_WHAT TO PRODUCE_:
Your answer is the lines below, exactly, from the one that contains "X2 <- (of_int (item coeffs_mem 1)" through the one that contains "B4 <- (of_int", both included.

>>>

(** * BMP180 driver (lib/bmp180.py): a shallow embedding and its properties

    The driver reads a barometric pressure / temperature sensor over a
    register bus and turns raw counts into calibrated values.

    Number model.  The source computes with Python floats.  The compensation
    arithmetic (+, -, *, /, comparison) is embedded over the rationals [Q],
    that is, as exact arithmetic; Python's true division is kept fallible
    (a zero divisor raises ZeroDivisionError).  The altitude formulas use a
    power with a non-integer exponent and are embedded over the reals [R].
    Integers (register values, coefficients, modes) are [Z].

    A float result differs from the exact one by rounding.  The statements
    below are chosen so that rounding does not change what they assert:
    they are about values up to a margin, about order, about which
    division can fail, or they say in their own text that they are about
    exact arithmetic.  The divisor X1 + MD of the temperature term is
    exact in floats for 16-bit words; the divisor B4 of the pressure term
    is not, so nothing is stated about the exact set of inputs at which it
    vanishes. *)

From Stdlib Require Import ZArith QArith Qpower Qround Reals List Bool Lia Lra.
From Stdlib Require Lqa.
Import ListNotations.

(** ** Exceptions and results *)

(** The exceptions the driver can raise.  [RuntimeError] is the
    constructor's "Failed to find BMP180" error and carries the chip
    identifier of its message; [ValueError] is raised by the two validating
    setters.  [ComplexValue] stands for a float power that leaves the real
    numbers, where Python goes on with a complex number. *)
Inductive Exn : Type :=
| ZeroDivisionError
| KeyError (key : Z)
| ValueError (value : Z)
| RuntimeError (chip_id : Z)
| ComplexValue.

Inductive Result (A : Type) : Type :=
| Ok (a : A)
| Err (e : Exn).

Arguments Ok {A} a.
Arguments Err {A} e.

Definition rbind {A B : Type} (r : Result A) (k : A -> Result B) : Result B :=
  match r with
  | Ok a => k a
  | Err e => Err e
  end.

Definition succeeds {A : Type} (r : Result A) : Prop := exists a, r = Ok a.

Declare Scope result_scope.
Delimit Scope result_scope with result.
Notation "x <- c ;; k" := (rbind c (fun x => k))
  (at level 61, c at next level, right associativity) : result_scope.

(** ** Module constants *)

Module Const.
Local Open Scope Z_scope.

Definition _CHIP_ID : Z := 0x255.
Definition _I2C_ADDR : Z := 0x77.

Definition _REGISTER_CHIPID : Z := 0xD0.
Definition _REGISTER_SOFTRESET : Z := 0xE0.
Definition _REGISTER_CONTROL : Z := 0xF4.
Definition _REGISTER_DATA : Z := 0xF6.
Definition _REGISTER_AC1 : Z := 0xAA.

Definition TEMPERATURE_CMD : Z := 0x2E.
Definition PRESSURE_OVERSAMPLING_X1 : Z := 0x01.
Definition PRESSURE_OVERSAMPLING_X2 : Z := 0x02.
Definition PRESSURE_OVERSAMPLING_X4 : Z := 0x03.
Definition PRESSURE_OVERSAMPLING_X8 : Z := 0x04.

(** The dict [_BMP180_PRESSURE_CMD], as its list of items. *)
Definition _BMP180_PRESSURE_CMD : list (Z * Z) :=
  [ (PRESSURE_OVERSAMPLING_X1, 0x34);
    (PRESSURE_OVERSAMPLING_X2, 0x74);
    (PRESSURE_OVERSAMPLING_X4, 0xB4);
    (PRESSURE_OVERSAMPLING_X8, 0xF4) ].

Definition MODE_ULTRALOWPOWER : Z := 0x00.
Definition MODE_STANDARD : Z := 0x01.
Definition MODE_HIGHRES : Z := 0x02.
Definition MODE_ULTRAHIGHRES : Z := 0x03.

Definition _BMP180_MODES : list Z :=
  [MODE_ULTRALOWPOWER; MODE_STANDARD; MODE_HIGHRES; MODE_ULTRAHIGHRES].
End Const.
Import Const.

(** Python's [d[k]] on a dict: the value, or KeyError. *)
Fixpoint dict_getitem (d : list (Z * Z)) (k : Z) : Result Z :=
  match d with
  | [] => Err (KeyError k)
  | (k', v) :: rest => if Z.eqb k k' then Ok v else dict_getitem rest k
  end.

(** Python's [k in d] on a dict and [v in t] on a tuple. *)
Definition dict_contains (d : list (Z * Z)) (k : Z) : bool :=
  existsb (fun kv => Z.eqb k (fst kv)) d.

Definition tuple_contains (t : list Z) (v : Z) : bool :=
  existsb (Z.eqb v) t.

(** [t[i]] on the coefficient tuple (always 11 long, see [_coeffs]). *)
Definition item (t : list Z) (i : nat) : Z := nth i t 0%Z.

(** ** The compensation arithmetic *)

Module Compensation.
Local Open Scope Q_scope.
Local Open Scope result_scope.

(** Python's [/] on floats. *)
Definition truediv (x y : Q) : Result Q :=
  if Qeq_bool y 0 then Err ZeroDivisionError else Ok (x / y).

Infix "//" := truediv (at level 40, left associativity) : result_scope.

(** Python's implicit conversion of an int operand to float. *)
Definition of_int (z : Z) : Q := inject_Z z.

(** Lines 131-133 of [temperature]: the term B5. *)
Definition temperature_B5 (coeffs_mem : list Z) (UT : Z) : Result Q :=
  X1 <- of_int ((UT - item coeffs_mem 5) * item coeffs_mem 4) // 2 ^ 15 ;;
  X2 <- (of_int (item coeffs_mem 9) * 2 ^ 11) // (X1 + of_int (item coeffs_mem 10)) ;;
  Ok (X1 + X2).

(** Lines 131-135 of [temperature], after the raw value has been read. *)
Definition temperature_compensation (coeffs_mem : list Z) (UT : Z) : Result Q :=
  B5 <- temperature_B5 coeffs_mem UT ;;
  t <- (B5 + 8) // 2 ^ 4 ;;
  temp <- t // 10 ;;
  Ok temp.

(** Lines 166-168 of [pressure]: its own copy of the term B5. *)
Definition pressure_B5 (coeffs_mem : list Z) (UT : Z) : Result Q :=
  X1 <- of_int ((UT - item coeffs_mem 5) * item coeffs_mem 4) // 2 ^ 15 ;;
  X2 <- (of_int (item coeffs_mem 9) * 2 ^ 11) // (X1 + of_int (item coeffs_mem 10)) ;;
  Ok (X1 + X2).

(** Lines 169-178 of [pressure]: B4 and B7 from B5. *)
Definition pressure_B4_B7 (coeffs_mem : list Z) (_mode : Z) (UP : Z) (B5 : Q)
  : Result (Q * Q) :=
  let B6 := B5 - 4000 in
  a <- (of_int (item coeffs_mem 7) * (B6 * B6)) // 2 ^ 12 ;;
  X1 <- a // 2 ^ 11 ;;
  X2 <- (of_int (item coeffs_mem 1) * B6) // 2 ^ 11 ;;
  let X3 := X1 + X2 in
  B3 <- (((of_int (item coeffs_mem 0 * 4) + X3) * 2 ^ _mode) + 2) // 4 ;;
  X1 <- (of_int (item coeffs_mem 2) * B6) // 2 ^ 13 ;;
  b <- (B6 * B6) // 2 ^ 12 ;;
  X2 <- (of_int (item coeffs_mem 6) * b) // 2 ^ 16 ;;
  X3 <- ((X1 + X2) + 2) // 2 ^ 2 ;;
  B4 <- (of_int (item coeffs_mem 3) * (X3 + 32768)) // 2 ^ 15 ;;
  s <- 50000 // 2 ^ _mode ;;
  let B7 := (of_int UP - B3) * s in
  Ok (B4, B7).

(** Lines 180-183 of [pressure]: the two branches and their selection. *)
Definition press_low (B7 B4 : Q) : Result Q := (B7 * 2) // B4.

Definition press_high (B7 B4 : Q) : Result Q :=
  q <- B7 // B4 ;;
  Ok (q * 2).

Definition press_select (B7 B4 : Q) : Result Q :=
  if Qlt_le_dec B7 2147483648 then press_low B7 B4 else press_high B7 B4.

(** Lines 185-189 of [pressure]: the final correction, in hPa. *)
Definition pressure_final (press : Q) : Result Q :=
  a <- press // 2 ^ 8 ;;
  b <- press // 2 ^ 8 ;;
  let X1 := a * b in
  X1 <- (X1 * 3038) // 2 ^ 16 ;;
  X2 <- (-7357 * press) // 2 ^ 16 ;;
  c <- (X1 + X2 + 3791) // 2 ^ 4 ;;
  (press + c) // 100.

(** Lines 166-189 of [pressure], after the raw values have been read. *)
Definition pressure_compensation (coeffs_mem : list Z) (_mode : Z) (UT UP : Z)
  : Result Q :=
  B5 <- pressure_B5 coeffs_mem UT ;;
  B4B7 <- pressure_B4_B7 coeffs_mem _mode UP B5 ;;
  press <- press_select (snd B4B7) (fst B4B7) ;;
  pressure_final press.
End Compensation.
Import Compensation.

<<<

_FINISHED TASK_:
  X2 <- (of_int (item coeffs_mem 1) * B6) // 2 ^ 11 ;;
  let X3 := X1 + X2 in
  B3 <- (((of_int (item coeffs_mem 0 * 4) + X3) * 2 ^ _mode) + 2) // 4 ;;
  X1 <- (of_int (item coeffs_mem 2) * B6) // 2 ^ 13 ;;
  b <- (B6 * B6) // 2 ^ 12 ;;
  X2 <- (of_int (item coeffs_mem 6) * b) // 2 ^ 16 ;;
  X3 <- ((X1 + X2) + 2) // 2 ^ 2 ;;
  B4 <- (of_int (item coeffs_mem 3) * (X3 + 32768)) // 2 ^ 15 ;;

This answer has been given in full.